Hoe Armando 'ivoorzwart' maakt

Een beschrijving van het ontstaan van kunst kan meer duidelijkheid geven dan een interpretatie achteraf. Dat blijkt uit 'Verf', waarin veertien schilders over hun werkwijze vertellen. Deze interviews, met korte introducties, geven niet alleen een duidelijk beeld van hun werk maar ook van de makers zelf.

Louise de Haan

Zo is de tachtigjarige Co Westerik een voorzichtige en precieze schilder. Hij werkt volgens een strak systeem met een logboek waarin het ontstaan van elk doek wordt bijgehouden. In dit technische archief kan hij later nog eens opzoeken hoe een bepaald effect bereikt werd. Hij begint met een lullig krabbeltje. Om de essentie daarvan te behouden, vergroot hij dat nauwkeurig op doek. Elke verdere stap is weloverwogen; er wordt niets aan het toeval overgelaten.

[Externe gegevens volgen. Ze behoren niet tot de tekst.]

(** ** Theorems *)

(** Rehydration loses no forensic file: every regular file of the data
    directory is afterwards where it was or, unchanged, in the consumed directory;
    files that are not dumps stay; a sink that refuses every event leaves the
    directory as it was; and when the sink takes every event and the moves work,
    no dump is left pending. *)
Theorem no_dump_lost {Sink} (emit : LifecycleEvent → Sink → result string unit * Sink)
    parse_dump read_fails move_fails scan_fails data_dir sentinel ms dir k :
  let dir' := (rehydrate_restart_context emit parse_dump read_fails move_fails scan_fails data_dir
                 sentinel ms dir k).2.1 in
  (∀ n c, dump_content dir n = Some c → kept_or_moved dir dir' n) ∧
  (∀ n, pending_dump dir n = false → dir'.(entries) !! n = dir.(entries) !! n) ∧
  (refusing emit → dir' = dir) ∧
  (accepting emit → scan_fails = false → (∀ n, move_fails n = false) → scan_pending_dumps dir' = []).
Proof.
  intros dir'. subst dir'. rewrite rehydrate_dir. unfold process_dumps.
  set (l := if scan_fails then [] else scan_pending_dumps dir). set (p0 := MkDumpPass _ _ _ _).
  assert (Hnd : NoDup l) by (unfold l; destruct scan_fails; [constructor | apply scan_NoDup]).
  assert (Hl : ∀ n, pending_dump dir n = false → n ∉ l).
  { intros n Hn Hin. unfold l in Hin. destruct scan_fails; [by apply elem_of_nil in Hin |].
    apply elem_of_scan in Hin. congruence. }
  assert (Hother : ∀ n, pending_dump dir n = false →
    (foldl (process_dump emit parse_dump read_fails move_fails data_dir) p0 l).(dp_dir).(entries) !! n
    = dir.(entries) !! n) by (intros n Hn; by apply (process_dumps_other _ _ _ _ _ l p0 n (Hl n Hn))).
  split_and!; [| done | by apply (process_dumps_refused emit parse_dump read_fails move_fails data_dir l p0) |].
  - intros n c Hc. apply (process_dumps_kept _ _ _ _ _ l p0 n); [done | by exists c].
  - intros Ha Hscan Hok. destruct (scan_pending_dumps (dp_dir _)) as [|n ns] eqn:E; [done |]. exfalso.
    assert (Hn : pending_dump (foldl (process_dump emit parse_dump read_fails move_fails data_dir) p0 l).(dp_dir) n = true)
      by (apply elem_of_scan; rewrite E; constructor).
    destruct (pending_dump dir n) eqn:Hp.
    + assert (Hin : n ∈ l) by (unfold l; rewrite Hscan; by apply elem_of_scan).
      destruct (process_dumps_accepted emit parse_dump read_fails move_fails data_dir l p0 Ha Hnd) as [_ Hgone].
      unfold pending_dump in Hn. rewrite (Hgone Hok n Hin) in Hn; [done |].
      unfold dump_content, pending_dump in *. simpl. by destruct (entries dir !! n) as [[c|]|].
    + unfold pending_dump in Hn, Hp. by rewrite Hother, Hp in Hn.
Qed.

(** C37: One whole boot.  If recovery succeeds and the chain takes every event,
    then the tasks in flight at the crash that were not blocked before and whose
    initiative is not quarantined are admitted again exactly when the supervisor's
    sentinel says [Restarting] or some pending deadlock dump can be read; otherwise
    every task in flight is left blocked.  The sentinel is touched only in the
    first case.  A dump that cannot be read is recorded in the chain and moved
    aside but does not count. *)
Theorem boot_resumes_iff_restarted {Sink} from_str view_from_slice value_from_slice to_vec_pretty parse_dump data_dir
    (env : BootEnv Sink) (d d' : Disk Sink) rep :
  activations_ok d.(dk_tables).(db) →
  (∀ e k, (env.(be_emit) e k).1 = Ok tt) →
  boot from_str view_from_slice value_from_slice to_vec_pretty parse_dump data_dir env d = (Ok rep, d') →
  let restart := restarted parse_dump env.(be_read_fails) env.(be_scan_fails)
    (read_sentinel_for_restart view_from_slice d.(dk_sentinel)) d.(dk_dir) in
  let resumes row := non_terminal_row row && negb (blocked row)
    && negb (is_quarantined_or_unknown env.(be_quarantine_fails) d.(dk_tables) row.(task_initiative_id)) in
  (∀ t, d'.(dk_tables).(db).(tasks) !! t =
     (λ row, let swept := sweep_row env.(be_clock).(tasks_now) row in
             if restart && resumes row then admit_row env.(be_unix_now) swept else swept)
       <$> d.(dk_tables).(db).(tasks) !! t) ∧
  (present rep.(br_resume) = restart) ∧
  (restart = false → d'.(dk_sentinel) = d.(dk_sentinel)).
Proof.
  intros Hact Hemit Hboot restart resumes. unfold boot in Hboot.
  destruct (reconcile _ _ _ _ _) as [[r|e] s1] eqn:Hrec; [| done].
  pose proof (rehydrate_completed (λ e, be_emit env (Lifecycle e)) parse_dump env.(be_read_fails) env.(be_move_fails)
    env.(be_scan_fails) data_dir (read_sentinel_for_restart view_from_slice d.(dk_sentinel)) env.(be_recovery_sweep_ms)
    d.(dk_dir) d.(dk_sink) (λ e k, Hemit _ _)) as Hc.
  fold restart in Hc.
  destruct (rehydrate_restart_context _ _ _ _ _ _ _ _ _ _) as [outcome [dir k1]]. simpl in Hc. rewrite Hc in Hboot.
  destruct restart.
  - rewrite bool_decide_eq_true_2 in Hboot by lia.
    destruct (reconcile_after_supervisor_restart _ _ _ _ _ _ _) as [arep [s2 k2]] eqn:Hres.
    destruct (mark_restart_sentinel_rehydrated _ _ _ _ _ _) as [mr file]. simplify_eq. simpl. split_and!; [| done | done].
    intros t. edestruct (admitted_rows (λ e, be_emit env (AutoResume e))) as [Hrows _]; [exact Hact | exact Hrec | exact Hres |].
    apply Hrows.
  - rewrite bool_decide_eq_false_2 in Hboot by lia. simplify_eq. simpl. split_and!; [| done | done].
    intros t. apply reconcile_ok_inv in Hrec as (_ & -> & _). simpl. by rewrite lookup_fmap.
Qed.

Armando daarentegen is niet zo rationeel. Hij neemt nauwelijks besluiten, het overkomt hem. In plaats van een kwast gebruikt hij een plamuurmes, want het resultaat moet eruitzien alsof het 'immer da schon gewesen war'. Zijn antwoorden zijn net zo no nonsense als zijn werken. Vrijwel de enige kleur die hij gebruikt, heeft hij in de loop van de tijd gevonden. Het heet 'Ivoorzwart'. ,,Zoveel kleuren zwart zijn er niet, dus het is nogal simpel dat je daarop uitkomt.''

Dat is wel iets heel anders dan het zoeken naar het juiste zwart door Rob van Koningsbruggen. Jarenlang bouwde hij uit verschillende kleurmengsels steeds andere soorten zwart op. ,,Het is een fascinerend proces, dat zwart maken, bijna alchemistisch.''

Maar er zijn niet alleen maar verschillen, er zijn ook veel overeenkomsten. Bijvoorbeeld de wil om routine of 'een truc' te vermijden. Voorts is weerbarstigheid in het werk belangrijk, makkelijk mooi is taboe. Charlotte Schleiffert heeft hiervan haar handelsmerk gemaakt. Zij werkt in een anti-esthetische stijl die 'bad painting' heet. Haar antihouding is modieus cool.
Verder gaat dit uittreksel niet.